(** What an event that holds an envelope says about the message's row. *)
Definition copy_ok (M : gmap string MessageEnvelope) (e : SyncEventRow) : Prop :=
  forall env, p_envelope e.(se_payload) = Some env ->
  exists mid row,
    p_str e.(se_payload) "message_id" = Some mid /\ M !! mid = Some row /\
    message_envelope_type e.(se_type) = true /\
    e.(se_conversation_id) = Some row.(m_ConversationID) /\
    (e.(se_type) = deleted_type -> row.(m_DeletedAt) <> None /\ env.(m_Ciphertext) = row.(m_Ciphertext)) /\
    (row.(m_DeletedAt) <> None -> e.(se_type) = deleted_type).

Definition about (mid : string) (e : SyncEventRow) : Prop := p_str e.(se_payload) "message_id" = Some mid.
Definition holds_copy (mid : string) (e : SyncEventRow) : Prop := has_envelope e = true /\ about mid e.
Definition created_for (mid : string) (e : SyncEventRow) : Prop :=
  e.(se_type) = "message.envelope.created"%string /\ about mid e.

Definition no_copy (E : Events) (mid : string) : Prop :=
  forall id e, E.(sync_events) !! id = Some e -> ~ holds_copy mid e.

Record log_inv (M : gmap string MessageEnvelope) (E : Events) : Prop := {
  log_nonneg : 0 <= E.(sync_seq);
  log_seq : forall id e, E.(sync_events) !! id = Some e -> 0 < id <= E.(sync_seq);
  log_copy : forall id e, E.(sync_events) !! id = Some e -> copy_ok M e;
  log_created : forall id e id' e' mid, E.(sync_events) !! id = Some e -> holds_copy mid e ->
    E.(sync_events) !! id' = Some e' -> created_for mid e' -> id' <= id }.

Record content_inv (d : DB) : Prop := {
  ci_log : log_inv d.(content).(messages) d.(events);
  ci_clean : forall c, is_Some (d.(rooms).(conversations) !! c) -> nullableEmptyString c = Some c;
  ci_row : forall mid m, d.(content).(messages) !! mid = Some m ->
    m.(m_ID) = mid /\ is_Some (d.(rooms).(conversations) !! m.(m_ConversationID)) }.

Ltac str_to_prop :=
  repeat match goal with H : (_ =s? _) = true |- _ => apply str_eqb_true in H end.

(** ** Redaction *)

Lemma lookup_redact_where P m id :
  redact_where P m !! id = (fun e => if P id e : bool then redact e else e) <$> m !! id.
Proof. unfold redact_where. rewrite map_lookup_imap. by destruct (m !! id). Qed.

Lemma redact_no_envelope e : has_envelope (redact e) = false.
Proof. by unfold has_envelope, redact; simpl. Qed.

Lemma redact_about mid e : about mid (redact e) <-> about mid e.
Proof. unfold about, redact. simpl. unfold p_str at 1. simpl. by destruct (p_str (se_payload e) _). Qed.

Lemma has_envelope_true e : has_envelope e = true <-> exists env, p_envelope e.(se_payload) = Some env.
Proof. apply bool_decide_eq_true. Qed.

Lemma holds_copy_redact mid e : ~ holds_copy mid (redact e).
Proof. intros [H _]. by rewrite redact_no_envelope in H. Qed.

Lemma copy_ok_redact M e : copy_ok M (redact e).
Proof.
  intros env H. assert (has_envelope (redact e) = true) as H' by (apply has_envelope_true; eauto).
  by rewrite redact_no_envelope in H'.
Qed.

Lemma log_redact M E P : log_inv M E -> log_inv M (upd_sync_events (redact_where P) E).
Proof.
  intros [H0 Hs Hc Hcr]. constructor; simpl; [done|..].
  - intros id e. rewrite lookup_redact_where. intros (e0 & He & _)%fmap_Some_1. by eapply Hs.
  - intros id e. rewrite lookup_redact_where. intros (e0 & He & ->)%fmap_Some_1.
    destruct (P id e0); [apply copy_ok_redact|by eapply Hc].
  - intros id e id' e' mid. rewrite !lookup_redact_where.
    intros (e0 & He & ->)%fmap_Some_1 Hcopy (e1 & He' & ->)%fmap_Some_1 [Ht Hm].
    destruct (P id e0); [by apply holds_copy_redact in Hcopy|].
    apply (Hcr id e0 id' e1 mid He Hcopy He'). destruct (P id' e1); [|done].
    split; [exact Ht|by apply redact_about].
Qed.

Lemma redact_no_copy E P mid :
  (forall id e, E.(sync_events) !! id = Some e -> holds_copy mid e -> P id e = true) ->
  no_copy (upd_sync_events (redact_where P) E) mid.
Proof.
  intros HP id e. simpl. rewrite lookup_redact_where. intros (e0 & He & ->)%fmap_Some_1 Hc.
  destruct (P id e0) eqn:Ep; [by apply holds_copy_redact in Hc|]. by rewrite (HP id e0 He Hc) in Ep.
Qed.

Lemma redact_keeps_no_copy E P mid : no_copy E mid -> no_copy (upd_sync_events (redact_where P) E) mid.
Proof. intros H. apply redact_no_copy. intros id e He Hc. by destruct (H id e He). Qed.

(** ** Other changes of the log and of the rows *)

Lemma log_subset M E E' :
  (forall id e, E'.(sync_events) !! id = Some e -> E.(sync_events) !! id = Some e) ->
  E'.(sync_seq) = E.(sync_seq) -> log_inv M E -> log_inv M E'.
Proof.
  intros Hsub Hseq [H0 Hs Hc Hcr]. constructor; [by rewrite Hseq|..].
  - intros id e He. rewrite Hseq. eauto.
  - intros id e He. eauto.
  - intros id e id' e' mid He Hcp He'. eauto.
Qed.

Definition append (row : SyncEventRow) (E : Events) : Events :=
  let id := E.(sync_seq) + 1 in upd_sync_seq (fun _ => id) (upd_sync_events (insert id row) E).

Lemma log_append M E row :
  copy_ok M row -> (forall mid, created_for mid row -> no_copy E mid) ->
  log_inv M E -> log_inv M (append row E).
Proof.
  intros Hok Hnew [H0 Hs Hc Hcr]. constructor; simpl; [lia|..].
  - intros id e. rewrite lookup_insert_Some. intros [[<- _]|[_ He]]; [lia|]. apply Hs in He. lia.
  - intros id e. rewrite lookup_insert_Some. intros [[_ <-]|[_ He]]; [done|]. eauto.
  - intros id e id' e' mid. rewrite !lookup_insert_Some.
    intros [[<- <-]|[_ He]] Hcopy [[<- <-]|[_ He']] Hcre; [lia| |by destruct (Hnew mid Hcre id e He)|by eapply Hcr].
    apply Hs in He'. lia.
Qed.

Lemma log_plain M E row :
  p_envelope row.(se_payload) = None ->
  (row.(se_type) <> "message.envelope.created"%string) -> log_inv M E -> log_inv M (append row E).
Proof.
  intros Hp Ht. apply log_append; [|by intros mid [? _]].
  intros env H. congruence.
Qed.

○ ○ ○ ○

WORK TO COMPLETE: Retype exactly the lines from the start of the entries through the one with "Definition holds_copy (mid"; include both ends.

EXERCISE RESULT:
(** What an event that holds an envelope says about the message's row. *)
Definition copy_ok (M : gmap string MessageEnvelope) (e : SyncEventRow) : Prop :=
  forall env, p_envelope e.(se_payload) = Some env ->
  exists mid row,
    p_str e.(se_payload) "message_id" = Some mid /\ M !! mid = Some row /\
    message_envelope_type e.(se_type) = true /\
    e.(se_conversation_id) = Some row.(m_ConversationID) /\
    (e.(se_type) = deleted_type -> row.(m_DeletedAt) <> None /\ env.(m_Ciphertext) = row.(m_Ciphertext)) /\
    (row.(m_DeletedAt) <> None -> e.(se_type) = deleted_type).

Definition about (mid : string) (e : SyncEventRow) : Prop := p_str e.(se_payload) "message_id" = Some mid.
Definition holds_copy (mid : string) (e : SyncEventRow) : Prop := has_envelope e = true /\ about mid e.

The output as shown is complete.